__DATA FOR PROCESSING__:
*** Begin section ***

(* ===== verification/BenefitRules.v ===== *)
(** * BenefitRules: from payment state to the entitlement it demands

    [internal/inference/access/benefit_grant.go]: the deduplication keys, the
    target entitlement of a subscription and its paying order, the action that
    moves the current row to the target, the activation period of a paid
    coding-plan order, and migration gifts. *)

From Stdlib Require Import ZArith Lia Bool.
From stdpp Require Import base gmap strings list.
From S2P Require Import Prelude Domain Calendar Window Principal Entitlements Tables EntitlementStore.

Local Open Scope Z_scope.
Local Open Scope go_scope.

Definition TopicEntitlementSync : string := "entitlement.sync".

Definition PaidSyncDedupKey (paymentID : string) : string := "benefit:paid:" +:+ paymentID.
Definition RefundSyncDedupKey (refundID : string) : string := "benefit:refund:" +:+ refundID.
Definition FailedSyncDedupKey (paymentID : string) : string := "benefit:failed:" +:+ paymentID.
Definition BundleGiftSourceID (subscriptionID : string) : string := "bundle:" +:+ subscriptionID.
Definition MigrationGiftSourceID (ruleID userID : string) : string := "migration:" +:+ ruleID +:+ ":" +:+ userID.

Definition BenefitGrantModeSubscription : string := "subscription".
Definition BenefitGrantModeGift : string := "gift".

(** ** The target *)

Record BenefitTarget := mkTarget {
  bt_SourceType : EntitlementSource;
  bt_SourceID : string;
  bt_PolicyVersionID : string;
  bt_ModelIDs : list string;
  bt_EffectiveTo : option instant;
  bt_Stackable : bool;
}.

(** [RetireAs]: the zero value of the Go field is [EntitlementOther ""]. *)
Record SyncDecision := mkDecision {
  sd_Reason : string;
  sd_Target : option BenefitTarget;
  sd_RetireAs : EntitlementStatus;
}.

Definition DecideSync (sub : option SubscriptionState) (paidOrder : option OrderBenefitSnapshot) (now : instant)
  : res SyncDecision :=
  match sub with
  | None => Ok (mkDecision "no_subscription" None EntitlementRevoked)
  | Some sub =>
      if negb (bool_decide (ss_Status sub = "active"))
      then Ok (mkDecision ("subscription_" +:+ ss_Status sub) None EntitlementRevoked) else
      if match ss_ExpiresAt sub with Some t => negb (now <? t) | None => false end
      then Ok (mkDecision "subscription_lapsed" None EntitlementExpired) else
      match paidOrder with
      | None => Ok (mkDecision "no_paid_order_evidence" None EntitlementRevoked)
      | Some o =>
          fail_if bool_decide (ob_PolicyVersionID o = "") with NewError CodeInvalidInput;
          let target t id := mkTarget t id (ob_PolicyVersionID o) (dedupeModels (ob_ModelIDs o))
                               (ss_ExpiresAt sub) false in
          if bool_decide (ob_GrantMode o = BenefitGrantModeSubscription)
          then Ok (mkDecision ("active_" +:+ ob_GrantMode o) (Some (target SourceSubscription (ss_ID sub)))
                     (EntitlementOther ""))
          else if bool_decide (ob_GrantMode o = BenefitGrantModeGift)
          then Ok (mkDecision ("active_" +:+ ob_GrantMode o)
                     (Some (target SourceGrant (BundleGiftSourceID (ss_ID sub)))) (EntitlementOther ""))
          else Err (NewError CodeInvalidInput)
      end
  end.

(** ** The action *)

(** [ConvergeAction]: the fields each operation code reads. *)
Inductive ConvergeAction :=
| ConvergeNoop
| ConvergeInsert (plan : PlanRevision) (anchor effectiveFrom : instant) (effectiveTo : option instant)
| ConvergeRevise (patch : EntitlementPatch)
| ConvergeRevive (patch : EntitlementPatch)
| ConvergeRetire (expectedRevision : Z) (retireAs : EntitlementStatus).

Definition sameEffectiveTo (a b : option instant) : bool :=
  match a, b with
  | Some x, Some y => x =? y
  | None, None => true
  | _, _ => false
  end.

Definition empty_patch (p : EntitlementPatch) : bool :=
  bool_decide (ep_PolicyVersionID p = None) && bool_decide (ep_ModelIDs p = None)
  && bool_decide (ep_EffectiveTo p = None) && negb (ep_ClearEffectiveTo p).

(** The patch that takes [current] to the target. *)
Definition converge_patch (current : Entitlement) (want : BenefitTarget) : res EntitlementPatch :=
  let policy := if bool_decide (bt_PolicyVersionID want = e_PolicyVersionID current) then None
                else Some (bt_PolicyVersionID want) in
  let models := if equalModelSets (bt_ModelIDs want) (e_ModelIDs current) then None
                else Some (dedupeModels (bt_ModelIDs want)) in
  if sameEffectiveTo (bt_EffectiveTo want) (e_EffectiveTo current)
  then Ok (mkPatch (e_Revision current) policy models None false) else
  match bt_EffectiveTo want with
  | None => Ok (mkPatch (e_Revision current) policy models None true)
  | Some to =>
      guard e_EffectiveFrom current <? to else NewError CodeInvalidInput;
      Ok (mkPatch (e_Revision current) policy models (Some to) false)
  end.

Definition Converge (current : option Entitlement) (decision : option SyncDecision) (now : instant)
  : res ConvergeAction :=
  match decision with
  | None => Err (NewError CodeInvalidInput)
  | Some decision =>
      match sd_Target decision with
      | None =>
          match current with
          | Some cur =>
              if bool_decide (e_Status cur = EntitlementActive)
              then let retireAs := if bool_decide (sd_RetireAs decision = EntitlementOther "")
                                      || bool_decide (sd_RetireAs decision = EntitlementActive)
                                   then EntitlementRevoked else sd_RetireAs decision in
                   Ok (ConvergeRetire (e_Revision cur) retireAs)
              else Ok ConvergeNoop
          | None => Ok ConvergeNoop
          end
      | Some want =>
          fail_if bool_decide (bt_PolicyVersionID want = "") with NewError CodeInvalidInput;
          match current with
          | None => Ok (ConvergeInsert (mkPlan (bt_SourceType want) (bt_SourceID want) (bt_ModelIDs want)
                                         (bt_PolicyVersionID want)) now now (bt_EffectiveTo want))
          | Some cur =>
              let? patch := converge_patch cur want in
              if negb (bool_decide (e_Status cur = EntitlementActive)) then Ok (ConvergeRevive patch)
              else if empty_patch patch then Ok ConvergeNoop
              else Ok (ConvergeRevise patch)
          end
      end
  end.

(** ** Activation of a paid order *)

Record CodingPlanActivation := mkActivation { cp_ExpiresAt : option instant; cp_Blocked : string }.

Definition day : duration := 24 * hour.
Definition maxIntervalDays : Z := 365 * 290.

Definition rollFrom (current : option instant) (intervalDays : Z) : option instant :=
  match current with
  | Some t => if intervalDays <=? 0 then None else Some (time_add t (mul64 (mul64 intervalDays 24) hour))
  | None => None
  end.

Definition freshFromNow (now : instant) (intervalDays : Z) : option instant :=
  if intervalDays <=? 0 then None else Some (time_add now (mul64 (mul64 intervalDays 24) hour)).

(** The hint, clamped into [now, now + interval], may only extend the base. *)
Definition clamp_hint (now : instant) (intervalDays : Z) (hint base : option instant) : option instant :=
  match hint, base with
  | Some c, Some b =>
      let c := if c <? now then now else c in
      let max := time_add now (mul64 (mul64 intervalDays 24) hour) in
      let c := if (0 <? intervalDays) && (max <? c) then max else c in
      if b <? c then Some c else Some b
  | _, _ => base
  end.

Definition sub_live (now : instant) (s : SubscriptionState) : bool :=
  bool_decide (ss_Status s = "active") && match ss_ExpiresAt s with Some t => now <? t | None => true end.

Inductive OrderKind := OrderKindNew | OrderKindRenewal | OrderKindUpgrade | OrderKindOther.

(** [None] is the blocked outcome. *)
Definition activation_base (kind : OrderKind) (intervalDays : Z) (upgradeFromPlanID : option string)
    (orderPlanID : string) (current : option SubscriptionState) (now : instant)
  : res (option (option instant)) :=
  let live := match current with Some s => if sub_live now s then Some s else None | None => None end in
  match kind with
  | OrderKindNew | OrderKindRenewal =>
      match live with
      | Some s => if negb (bool_decide (ss_PlanID s = orderPlanID)) then Ok None
                  else Ok (Some (rollFrom (ss_ExpiresAt s) intervalDays))
      | None => Ok (Some (freshFromNow now intervalDays))
      end
  | OrderKindUpgrade =>
      match live with
      | Some s =>
          if bool_decide (upgradeFromPlanID = Some (ss_PlanID s)) then Ok (Some (freshFromNow now intervalDays))
          else if bool_decide (ss_PlanID s = orderPlanID) then Ok (Some (rollFrom (ss_ExpiresAt s) intervalDays))
          else Ok None
      | None => Ok (Some (freshFromNow now intervalDays))
      end
  | OrderKindOther => Err (NewError CodeInvalidInput)
  end.

Definition ResolveCodingPlanActivation (kind : OrderKind) (intervalDays : Z) (upgradeFromPlanID : option string)
    (orderPlanID : string) (current : option SubscriptionState) (hint : option instant) (now : instant)
  : res CodingPlanActivation :=
  fail_if maxIntervalDays <? intervalDays with NewError CodeInvalidInput;
  let? base := activation_base kind intervalDays upgradeFromPlanID orderPlanID current now in
  match base with
  | None => Ok (mkActivation None "conflict_existing_other_plan")
  | Some base => Ok (mkActivation (clamp_hint now intervalDays hint base) "")
  end.

(** ** Migration gifts *)

Definition MigrationGift (ruleID userID : string) (modelIDs : list string) (policyVersionID : string)
    (anchor effectiveFrom : instant) (effectiveTo : option instant) : res Entitlement :=
  fail_if bool_decide (ruleID = "") || bool_decide (userID = "") with NewError CodeInvalidInput;
  GrantFromPlan (mkPlan SourceGrant (MigrationGiftSourceID ruleID userID) modelIDs policyVersionID)
    anchor effectiveFrom effectiveTo.

(** ** Activation, in closed form *)

(** An interval of days, as a duration. *)
Definition interval (intervalDays : Z) : duration := intervalDays * day.

Lemma interval_exact d : 0 < d <= maxIntervalDays -> mul64 (mul64 d 24) hour = interval d /\ 0 < interval d.
Proof.
  unfold maxIntervalDays, interval, day, hour, minute, second, mul64. intros H.
  rewrite (wrap64_id (d * 24)), wrap64_id; unfold in_int64, min_int64, max_int64; lia.
Qed.

Lemma freshFromNow_exact now d : d <= maxIntervalDays ->
  freshFromNow now d = if 0 <? d then Some (now + interval d) else None.
Proof.
  intros H. unfold freshFromNow, time_add. rewrite Z.leb_antisym. destruct (Z.ltb_spec 0 d); [|done].
  simpl. by rewrite (proj1 (interval_exact d ltac:(lia))).
Qed.

Lemma rollFrom_exact current d : d <= maxIntervalDays ->
  rollFrom current d = if 0 <? d then (fun t => t + interval d) <$> current else None.
Proof.
  intros H. unfold rollFrom, time_add. rewrite Z.leb_antisym. destruct current as [t|]; [|by destruct (0 <? d)].
  destruct (Z.ltb_spec 0 d); [|done]. simpl. by rewrite (proj1 (interval_exact d ltac:(lia))).
Qed.

(** A base that lies at least one interval ahead leaves no room for a hint. *)
Lemma clamp_hint_id now d hint base : 0 < d <= maxIntervalDays ->
  (forall b, base = Some b -> now + interval d <= b) -> clamp_hint now d hint base = base.
Proof.
  intros Hd Hb. unfold clamp_hint, time_add. destruct hint as [c|], base as [b|]; try done.
  specialize (Hb b eq_refl). destruct (interval_exact d Hd) as [-> Hp]. cbv zeta. rewrite (proj2 (Z.ltb_lt 0 d)) by lia. cbn [andb].
  destruct (Z.ltb_spec c now);
    repeat match goal with |- context [?a <? ?b] => destruct (Z.ltb_spec a b) end; done || lia.
Qed.

(** The live subscription of the order's customer. *)
Definition live_sub (current : option SubscriptionState) (now : instant) : option SubscriptionState :=
  match current with Some s => if sub_live now s then Some s else None | None => None end.

(** An upgrade that replaces the plan it was bought from. *)
Definition replaces (kind : OrderKind) (upgradeFromPlanID : option string) (s : SubscriptionState) : bool :=
  match kind with OrderKindUpgrade => bool_decide (upgradeFromPlanID = Some (ss_PlanID s)) | _ => false end.

(** ACTIVATION OF A PAID ORDER, EXACTLY. Below the safety cap no duration
    overflows and every known order kind resolves: without a live subscription,
    or when an upgrade replaces the plan it names, the period is exactly the
    order's days from now; a live subscription to the ordered plan is extended
    by exactly those days from its own end, so nothing already paid is lost; a
    live subscription to another plan blocks; a lifetime order or an open-ended
    subscription stays open-ended. The channel's expiry hint never changes the
    outcome. *)
Theorem activation_exact kind d from order current hint now : d <= maxIntervalDays -> kind <> OrderKindOther ->
  let fresh := mkActivation (if 0 <? d then Some (now + interval d) else None) "" in
  ResolveCodingPlanActivation kind d from order current hint now =
    Ok (match live_sub current now with
        | None => fresh
        | Some s =>
            if replaces kind from s then fresh
            else if bool_decide (ss_PlanID s = order)
            then mkActivation (if 0 <? d then (fun t => t + interval d) <$> ss_ExpiresAt s else None) ""
            else mkActivation None "conflict_existing_other_plan"
        end).
Proof.
  intros Hd Hk fresh. unfold ResolveCodingPlanActivation, activation_base. fold (live_sub current now).
  rewrite (proj2 (Z.ltb_ge _ _) Hd). cbn [rbind]. rewrite (freshFromNow_exact now d Hd).
  assert (forall base, (0 < d -> forall b, base = Some b -> now + interval d <= b) ->
    clamp_hint now d hint (if 0 <? d then base else None) = if 0 <? d then base else None) as Hc.
  { intros base Hb. destruct (Z.ltb_spec 0 d); [apply clamp_hint_id; [lia|auto]|by destruct hint]. }
  pose proof (Hc (Some (now + interval d)) ltac:(intros _ b [= <-]; lia)) as Hfresh.
  assert (forall s, live_sub current now = Some s -> clamp_hint now d hint (rollFrom (ss_ExpiresAt s) d) =
    if 0 <? d then (fun t => t + interval d) <$> ss_ExpiresAt s else None) as Hroll.
  { intros s Hs. rewrite rollFrom_exact by done. apply Hc. intros _ b Hb.
    apply fmap_Some in Hb as (t & Ht & ->). unfold live_sub, sub_live in Hs. destruct current as [x|]; [|done].
    destruct (bool_decide _ && _) eqn:E; [|done]. injection Hs as ->. rewrite Ht in E.
    apply andb_true_iff in E as [_ E%Z.ltb_lt]. lia. }
  unfold replaces, fresh. destruct (live_sub current now) as [s|].
  - specialize (Hroll s eq_refl). destruct kind; try done; repeat case_bool_decide; simpl; try done;
      by rewrite ?Hfresh, ?Hroll.
  - destruct kind; try done; simpl; by rewrite Hfresh.
Qed.

(** A renewal with ten days left, under a hint in the past. *)
Lemma activation_exact_witness :
  ResolveCodingPlanActivation OrderKindRenewal 30 None "pro"
    (Some (mkSub "s1" "u1" "pro" "coding-plan" "active" (Some (10 * day)))) (Some (-5)) 0
  = Ok (mkActivation (Some (40 * day)) "").
Proof. rewrite activation_exact; [by vm_compute|by vm_compute|done]. Defined.
Lemma applyPlans_won env userID plans outboxID db db' : applyPlans env userID plans outboxID db = (db', Ok false) ->
  exists acc db0 db1, apply_each env acc 0 plans db0 = Ok (Some db1) /\
    bd_ents db0 = bd_ents db /\ same_payments db db0 /\ bd_ents db' = bd_ents db1 /\ same_payments db1 db'.
Proof.
  unfold applyPlans. destruct plans as [|p ps].
  - exists "", db, db. destruct outboxID as [id|].
    + apply in_tx_won in H as [= <-]. done.
    + by injection H as <-.
  - destruct (if existsb is_insert (p :: ps) then _ else _) as [acc db0] eqn:E. intros H%in_tx_won.
    apply rbind_Ok in H as ([db1|] & H & [= <-]). exists acc, db0, db1.
    assert (bd_ents db0 = bd_ents db /\ same_payments db db0) as [? ?].
    { destruct (existsb is_insert (p :: ps)); [|by injection E as _ <-].
      pose proof (EnsureBillingAccount_ents (se_accountID env) userID db) as Ha. by rewrite E in Ha. }
    destruct (deliver_ents outboxID db1). done.
Qed.

Lemma sources_differ id : (SourceGrant, BundleGiftSourceID id) <> (SourceSubscription, id).
Proof. done. Qed.

Lemma source_settled_keep d src db db' : (forall o, is_latest src db o -> is_latest src db' o) ->
  source_settled d db src -> source_settled d db' src.
Proof. intros H (o & ? & ?). exists o. auto. Qed.

(** No other transaction rewrote the entitlements of the subscription. *)
Definition sources_kept (subID : string) (db dbm : BenefitDB) : Prop :=
  forall src o, src ∈ candidates subID -> is_latest src db o -> is_latest src dbm o.

(** Plans read at [db] and applied, unraced, at [dbm]. *)
Lemma apply_converges env clock userID productCode hint outboxID db dbm plans db' sub d :
  ents_ok db -> ents_ok dbm -> sources_kept (subject sub hint) db dbm ->
  planSync clock userID productCode hint db = Ok plans -> demand userID productCode (clock 0%nat) db = Ok (sub, d) ->
  applyPlans env userID plans outboxID dbm = (db', Ok false) ->
  same_payments dbm db' /\
  (subject sub hint <> "" -> ents_ok db' /\ Forall (source_settled d db') (candidates (subject sub hint))).
Proof.
  intros I Im Hkeep Hp Hd Ha. rewrite planSync_demand in Hp.
  destruct (bool_decide (userID = "") || bool_decide (productCode = "")); [done|]. rewrite Hd in Hp. simpl in Hp.
  apply applyPlans_won in Ha as (acc & db0 & db1 & Ha & E0 & S0 & E1 & S1).
  set (id := subject sub hint) in *. assert (forall t, sd_Target d = Some t -> target_ok t) as Ht by (intros; by eapply demand_target).
  destruct (decide (id = "")) as [Hid|Hid].
  { rewrite bool_decide_eq_true_2 in Hp by done. injection Hp as <-. injection Ha as <-. split; [|done]. by eapply same_payments_trans. }
  rewrite bool_decide_eq_false_2 in Hp by done.
  apply rbind_Ok in Hp as (p1 & P1 & Hp). apply rbind_Ok in Hp as (p2 & P2 & [= <-]).
  assert (ents_ok db0) as I0 by by eapply ents_ok_ents.
  destruct (latest_of_source (SourceSubscription, id) db) as (o1 & _ & L1).
  destruct (latest_of_source (SourceGrant, BundleGiftSourceID id) db) as (o2 & _ & L2).
  assert (is_latest (SourceSubscription, id) db0 o1) as M1 by (eapply is_latest_ents; [exact E0|apply Hkeep; [by left|done]]).
  assert (is_latest (SourceGrant, BundleGiftSourceID id) db0 o2) as M2 by (eapply is_latest_ents; [exact E0|apply Hkeep; [right; by left|done]]).
  rewrite <- (plan_source_stable _ _ _ db db0 o1) in P1 by done.
  destruct (apply_source _ _ _ _ _ _ _ _ _ _ I0 Ht P1 Ha) as (dba & j & Hb & Ia & Ya & Sa & Ka).
  assert (is_latest (SourceGrant, BundleGiftSourceID id) dba o2) as L2' by by apply Ka.
  rewrite <- (plan_source_stable _ _ _ db dba o2) in P2 by done. rewrite <- (app_nil_r p2) in Hb.
  destruct (apply_source _ _ _ _ _ _ _ _ _ _ Ia Ht P2 Hb) as (dbb & j' & [= ->] & Ib & Yb & Sb & Kb).
  split; [by eauto using same_payments_trans|]. intros _. split; [by eapply ents_ok_ents|]. repeat constructor.
  - apply (source_settled_keep _ _ dba); [|done]. intros o Ho. eapply is_latest_ents; [done|]. by apply Kb.
  - apply (source_settled_keep _ _ db1); [|done]. intros o Ho. by eapply is_latest_ents.
Qed.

*** End section ***

__TASK INSTRUCTIONS__: Reproduce exactly the entries above, limited to the lines from the one with "apply andb_true_iff in" through the one with "- destruct (if", both included.

__TASK RESPONSE__:
    apply andb_true_iff in E as [_ E%Z.ltb_lt]. lia. }
  unfold replaces, fresh. destruct (live_sub current now) as [s|].
  - specialize (Hroll s eq_refl). destruct kind; try done; repeat case_bool_decide; simpl; try done;
      by rewrite ?Hfresh, ?Hroll.
  - destruct kind; try done; simpl; by rewrite Hfresh.
Qed.

(** A renewal with ten days left, under a hint in the past. *)
Lemma activation_exact_witness :
  ResolveCodingPlanActivation OrderKindRenewal 30 None "pro"
    (Some (mkSub "s1" "u1" "pro" "coding-plan" "active" (Some (10 * day)))) (Some (-5)) 0
  = Ok (mkActivation (Some (40 * day)) "").
Proof. rewrite activation_exact; [by vm_compute|by vm_compute|done]. Defined.
Lemma applyPlans_won env userID plans outboxID db db' : applyPlans env userID plans outboxID db = (db', Ok false) ->
  exists acc db0 db1, apply_each env acc 0 plans db0 = Ok (Some db1) /\
    bd_ents db0 = bd_ents db /\ same_payments db db0 /\ bd_ents db' = bd_ents db1 /\ same_payments db1 db'.
Proof.
  unfold applyPlans. destruct plans as [|p ps].
  - exists "", db, db. destruct outboxID as [id|].
    + apply in_tx_won in H as [= <-]. done.
    + by injection H as <-.
  - destruct (if existsb is_insert (p :: ps) then _ else _) as [acc db0] eqn:E. intros H%in_tx_won.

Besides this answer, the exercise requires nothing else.